Dataset items:
(** A copy that returns has written the source's bytes at its target,
    which is not the source. *)
Lemma shutil_copy_Ret (m : gmap string node) src dst d m' :
  shutil_copy src dst m = (Ret d, m') ->
  exists b, m !! src = Some (File b) /\
            d = copy_target m src dst /\ d <> src /\
            writable m d /\ m' = <[d := File b]> m.
Proof.
  rewrite shutil_copy_run. fold (copy_target m src dst). cbv zeta.
  rewrite copyfile_run. unfold FS.samefile, FS.read_file, FS.path_exists.
  destruct (m !! src) as [[b|]|] eqn:Hs; cbn [andb].
  - destruct (m !! copy_target m src dst) as [n|] eqn:Hd; cbn [andb].
    + destruct (bool_decide_reflect (src = copy_target m src dst)) as [He|He]; [discriminate|].
      destruct (FS.write_file _ _ _) as [e|m2] eqn:Hw; [discriminate|].
      intros [= <- <-]. apply write_file_inr in Hw as [Hw ->]. exists b.
      split; [reflexivity|split; [reflexivity|split; [congruence|split; [exact Hw|reflexivity]]]].
    + destruct (FS.write_file _ _ _) as [e|m2] eqn:Hw; [discriminate|].
      intros [= <- <-]. apply write_file_inr in Hw as [Hw ->]. exists b.
      split; [reflexivity|split; [reflexivity|split; [|split; [exact Hw|reflexivity]]]].
      intros He. rewrite He in Hd. congruence.
  - destruct (m !! copy_target m src dst); cbn [andb];
      [destruct (bool_decide _)|]; discriminate.
  - discriminate.
Qed.

Section Inspect.

Variable onnx_load : list byte -> exn + Session.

▶ _REQUIRED ACTION_
Gather from the entries above all lines that include the string "exact".

▶ _FINISHED TASK_
      split; [reflexivity|split; [reflexivity|split; [congruence|split; [exact Hw|reflexivity]]]].
      split; [reflexivity|split; [reflexivity|split; [|split; [exact Hw|reflexivity]]]].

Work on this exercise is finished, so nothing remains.